Top of Records shown

(* ===== verification/RbMemtable.v ===== *)
(** * Red-black tree memtable (source/memtable.c)

    The memtable the LSM tree uses.  The tree is the kernel's; its descents
    ([rb_find], [rb_find_add], the search loop) are modelled on the tree, and
    the rebalancing of [rb_insert_color] and [rb_erase] is a parameter that
    keeps the in-order sequence. *)
From S2P Require Import Prelude Hashtable Memtable.

Inductive rb_tree (V : Type) : Type :=
| rb_leaf
| rb_node (left : rb_tree V) (entry : memtable_entry V) (right : rb_tree V).
Arguments rb_leaf {V}.
Arguments rb_node {V}.

Fixpoint rb_inorder {V} (t : rb_tree V) : list (memtable_entry V) :=
  match t with
  | rb_leaf => []
  | rb_node l e r => rb_inorder l ++ e :: rb_inorder r
  end.

(** [rb_insert_color] rebalances; [rb_erase] unlinks the node of the given key. *)
Class RbOps : Type := {
  rb_insert_color {V} : rb_tree V -> rb_tree V;
  rb_erase {V} : Z -> rb_tree V -> rb_tree V
}.
Class RbOpsOk `{RbOps} : Prop := {
  rb_insert_color_ok {V} (t : rb_tree V) : rb_inorder (rb_insert_color t) = rb_inorder t;
  rb_erase_ok {V} key (t : rb_tree V) :
    NoDup (me_key <$> rb_inorder t) ->
    rb_inorder (rb_erase key t) = filter (fun e => me_key e <> key) (rb_inorder t)
}.

Record rbtree_memtable (V : Type) : Type := { rm_root : rb_tree V; rm_size : Z }.
Arguments rm_root {V}.
Arguments rm_size {V}.
Arguments Build_rbtree_memtable {V}.

Section rbtree_memtable.
Context {V : Type} `{RbOps}.
Implicit Types (this : rbtree_memtable V) (t : rb_tree V).

Fixpoint __rbtree_memtable_search t (key : Z) : option V :=
  match t with
  | rb_leaf => None
  | rb_node l cur r =>
      if key <? me_key cur then __rbtree_memtable_search l key
      else if me_key cur <? key then __rbtree_memtable_search r key
      else Some (me_val cur)
  end.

Bottom of Records shown

§ **Task**: Transcribe, with no changes, the listing above from its first line through the line with "keeps the in-order sequence. *)", including that line, and stop once it is done.

§ **Exercise result**:
(* ===== verification/RbMemtable.v ===== *)
(** * Red-black tree memtable (source/memtable.c)

    The memtable the LSM tree uses.  The tree is the kernel's; its descents
    ([rb_find], [rb_find_add], the search loop) are modelled on the tree, and
    the rebalancing of [rb_insert_color] and [rb_erase] is a parameter that
    keeps the in-order sequence. *)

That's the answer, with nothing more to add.